Exercise directions.
Can you quote, word for word, every line from the first line of the records below through the line containing "split; [intros v;", and nothing else?
--- START ---
(** Deliveries change stores and nothing else. *)
Definition same_nodes (v v' : View) : Prop :=
  v_self v' = v_self v ∧ cl_up (v_cluster v') = cl_up (v_cluster v) ∧
  ∀ a s, cl_nodes (v_cluster v) !! a = Some s → ∃ l, cl_nodes (v_cluster v') !! a = Some (set_Local l s).

Lemma set_Local_same (s : node_server) : set_Local (Local s) s = s.
Proof. by destruct s. Qed.

Lemma same_nodes_refl v : same_nodes v v.
Proof. split_and!; [done..|]. intros a s Hs. exists (Local s). by rewrite Hs, set_Local_same. Qed.

#[export] Instance same_nodes_preorder : PreOrder same_nodes.
Proof.
  split; [intros v; apply same_nodes_refl|]. intros v1 v2 v3 (Hs&Hu&Hn) (Hs'&Hu'&Hn'). split; [congruence|]. split; [congruence|].
  intros a s Ha. destruct (Hn a s Ha) as [l Hl]. destruct (Hn' _ _ Hl) as [l' Hl']. by exists l'.
Qed.

Lemma deliver_same e r jobs v : same_nodes v (deliver_all e r jobs v).
Proof.
  apply (deliver_all_inv (same_nodes v)); [|apply same_nodes_refl].
  intros addr id d v0 er v' HP (Hself&Hup&Hn). apply push_step in HP as [[_ ->]|(_&_&s0&Hs0&_&->)]; [done|].
  split_and!; [done..|]. intros a s Hs. destruct (Hn a s Hs) as [l Hl]. cbn.
  destruct (decide (a = addr)) as [->|Hne]; [|rewrite lookup_insert_ne by done; eauto].
  rewrite Hl in Hs0. injection Hs0 as <-. rewrite lookup_insert_eq. by eexists.
Qed.

Section deliver_all.
Context (cs : list Chunk) (e : Engine) (r : Ring).
Context (Hinj : ∀ c1 c2, c1 ∈ cs → c2 ∈ cs → ck_ID c1 = ck_ID c2 → ck_Data c1 = ck_Data c2).
Context (Hnamed : ∀ c, c ∈ cs → ck_ID c = ID (ck_Data c)).

(** A job that has, if it names one of the chunks, its data. *)
Definition honest (job : Job) : Prop := ∀ c, c ∈ cs → ck_ID c = j_ChunkID job → ck_Data c = j_Data job.

Lemma honest_chunk c : c ∈ cs → honest (job_of_chunk c).
Proof. intros Hc c' Hc' Heq. by apply Hinj. Qed.

Lemma replicate_truthful job v :
  honest job → (∀ a, truthful cs (node_data (v_cluster v) a)) →
  ∀ a, truthful cs (node_data (v_cluster (replicate e r job v).2) a).
Proof.
  intros Hjob Hv. apply (replicate_loop_inv (λ v, ∀ a, truthful cs (node_data (v_cluster v) a))); [|done].
  intros addr v0 er v0' HP Hv0 a. destruct (node_data_push _ _ _ _ _ _ a HP) as [-> | ->]; [done|].
  intros c d Hc [[Heq <-]|[_ Hd]]%lookup_insert_Some; [symmetry; by apply Hjob|by eapply Hv0].
Qed.

Lemma replicate_keeps c job v a :
  c ∈ cs → honest job → node_data (v_cluster v) a !! ck_ID c = Some (ck_Data c) →
  node_data (v_cluster (replicate e r job v).2) a !! ck_ID c = Some (ck_Data c).
Proof.
  intros Hc Hjob. apply (replicate_loop_inv (λ v, node_data (v_cluster v) a !! ck_ID c = Some (ck_Data c))).
  intros addr v0 er v0' HP Hv0. destruct (node_data_push _ _ _ _ _ _ a HP) as [-> | ->]; [done|].
  apply lookup_insert_Some. destruct (decide (j_ChunkID job = ck_ID c)) as [Heq|]; [left|by right].
  split; [done|]. symmetry. by apply Hjob.
Qed.

(** Jobs delivered leave no store with other data under the name of a chunk, take none
    away, and where the replica sets can be reached leave each chunk with its whole one. *)
Lemma deliver_jobs_spec jobs v :
  (∀ job, job ∈ jobs → honest job) → (∀ a, truthful cs (node_data (v_cluster v) a)) →
  (∀ a, truthful cs (node_data (v_cluster (deliver_all e r jobs v)) a)) ∧
  (∀ c a, c ∈ cs → node_data (v_cluster v) a !! ck_ID c = Some (ck_Data c) →
    node_data (v_cluster (deliver_all e r jobs v)) a !! ck_ID c = Some (ck_Data c)) ∧
  ((∀ job n, job ∈ jobs → n ∈ TargetsFor r (j_ChunkID job) → n ≠ e_selfID e → reachable v n) →
   ∀ c n addr, c ∈ cs → job_of_chunk c ∈ jobs → n ∈ TargetsFor r (ck_ID c) → n ≠ e_selfID e → AddrFor n v = Some addr →
    node_data (v_cluster (deliver_all e r jobs v)) addr !! ck_ID c = Some (ck_Data c)).
Proof.
  unfold deliver_all. revert v. induction jobs as [|job jobs IH]; intros v Hl Hv.
  { split; [done|]. split; [done|]. by intros _ c n addr _ ?%elem_of_nil. }
  cbn [foldl]. set (v1 := (replicate e r job v).2). assert (honest job) as Hjob by (apply Hl; by left).
  destruct (IH v1) as (Htr&Hkeep&Hdel); [set_solver|by apply replicate_truthful|].
  split; [done|]. split.
  - intros c a Hc Hd. apply Hkeep; [done|]. by apply replicate_keeps.
  - intros Hreach c n addr Hc [<-|Hj]%elem_of_cons Hn Hne Haddr.
    + apply Hkeep; [done|]. unfold v1, job_of_chunk. rewrite (Hnamed c Hc) in Hn |- *.
      apply (deliver_job e r (ck_Data c) v) with (n := n); [|done..].
      intros n' Hn' Hne'. apply (Hreach (job_of_chunk c)); [by left|by cbn; rewrite (Hnamed c Hc)|done].
    + apply (Hdel) with (n := n); [|done..|unfold v1; by rewrite replicate_addr].
      intros job' n' Hj' Hn' Hne'. apply replicate_reachable. apply (Hreach job'); [by right|done..].
Qed.

Lemma deliver_all_spec l v :
  (∀ c, c ∈ l → c ∈ cs) → (∀ a, truthful cs (node_data (v_cluster v) a)) →
  (∀ c n, c ∈ l → n ∈ TargetsFor r (ck_ID c) → n ≠ e_selfID e → reachable v n) →
  (∀ a, truthful cs (node_data (v_cluster (deliver_all e r (job_of_chunk <$> l) v)) a)) ∧
  (∀ c a, c ∈ cs → node_data (v_cluster v) a !! ck_ID c = Some (ck_Data c) →
    node_data (v_cluster (deliver_all e r (job_of_chunk <$> l) v)) a !! ck_ID c = Some (ck_Data c)) ∧
  (∀ c n addr, c ∈ l → n ∈ TargetsFor r (ck_ID c) → n ≠ e_selfID e → AddrFor n v = Some addr →
    node_data (v_cluster (deliver_all e r (job_of_chunk <$> l) v)) addr !! ck_ID c = Some (ck_Data c)).
Proof.
  intros Hl Hv Hreach. destruct (deliver_jobs_spec (job_of_chunk <$> l) v) as (Htr&Hkeep&Hdel); [|done|].
  - intros job (c&->&Hc)%list_elem_of_fmap. by apply honest_chunk, Hl.
  - split_and!; [done..|]. intros c n addr Hc. apply Hdel; [|by apply Hl|by apply list_elem_of_fmap_2].
    intros job n' (c'&->&Hc')%list_elem_of_fmap. by apply Hreach.
Qed.
End deliver_all.
(* ===== verification/Goroutines.v ===== *)
(** * The goroutines of a running node

    A [Process] is a node between the start and the end of [main]: the server of Server.v
    with the queue of WorkerPool.v in it, where each worker is in [replicate], the other
    goroutines - upload handlers, handlers of pushes, callbacks of the membership table,
    repair passes - each with the rest of its program, and how far [main] is in its
    shutdown.  [worker_next] and [go_next] run one goroutine from one access of shared
    state to the next; what lies between two such points is local to it.  [proc_step]
    makes one step of one of them, in any order.

    Accesses of the ring, the table and the queue are under a lock or channel operations in
    the code and are one step each.  The disk has no lock: a Put opens a temporary file,
    the same for every Put of the chunk, and only later renames it, and each call on the
    disk can fail ([fault_next]).  DiskRace.v shows that a Put that no other Put of the
    chunk overlaps installs its data as a whole, and that two that overlap can leave
    anything; so a chunk whose Puts overlapped is entered in [pr_damaged] ([overlap]),
    and so is one that the disk damages ([ActDamage]), which may happen to any file at any
    time and as often as it likes.  What the theorems say of the data under a name, they
    say of names that are not entered there.

    The theorems hold in every interleaving.  [proc_ok] is the invariant; from it: every
    replica target of the ring has an address, although callbacks come in any order; the
    manifest of a blob is indexed only when each chunk was accepted for replication, and
    a finished job has an outcome for each other member of the replica set that the
    worker looked up ([indexed_job], which System.v builds on; [pr_lookups] remembers the
    lookups).  And [worker_measure] bounds the steps a worker takes for a job. *)
From S2P Require Import Prelude GoLib GoIO Sha HashRing Placement Chunk Storage Membership Replication WorkerPool Recovery Server Node Cluster.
--- END ---
Written answer.
(** Deliveries change stores and nothing else. *)
Definition same_nodes (v v' : View) : Prop :=
  v_self v' = v_self v ∧ cl_up (v_cluster v') = cl_up (v_cluster v) ∧
  ∀ a s, cl_nodes (v_cluster v) !! a = Some s → ∃ l, cl_nodes (v_cluster v') !! a = Some (set_Local l s).

Lemma set_Local_same (s : node_server) : set_Local (Local s) s = s.
Proof. by destruct s. Qed.

Lemma same_nodes_refl v : same_nodes v v.
Proof. split_and!; [done..|]. intros a s Hs. exists (Local s). by rewrite Hs, set_Local_same. Qed.

#[export] Instance same_nodes_preorder : PreOrder same_nodes.
Proof.
  split; [intros v; apply same_nodes_refl|]. intros v1 v2 v3 (Hs&Hu&Hn) (Hs'&Hu'&Hn'). split; [congruence|]. split; [congruence|].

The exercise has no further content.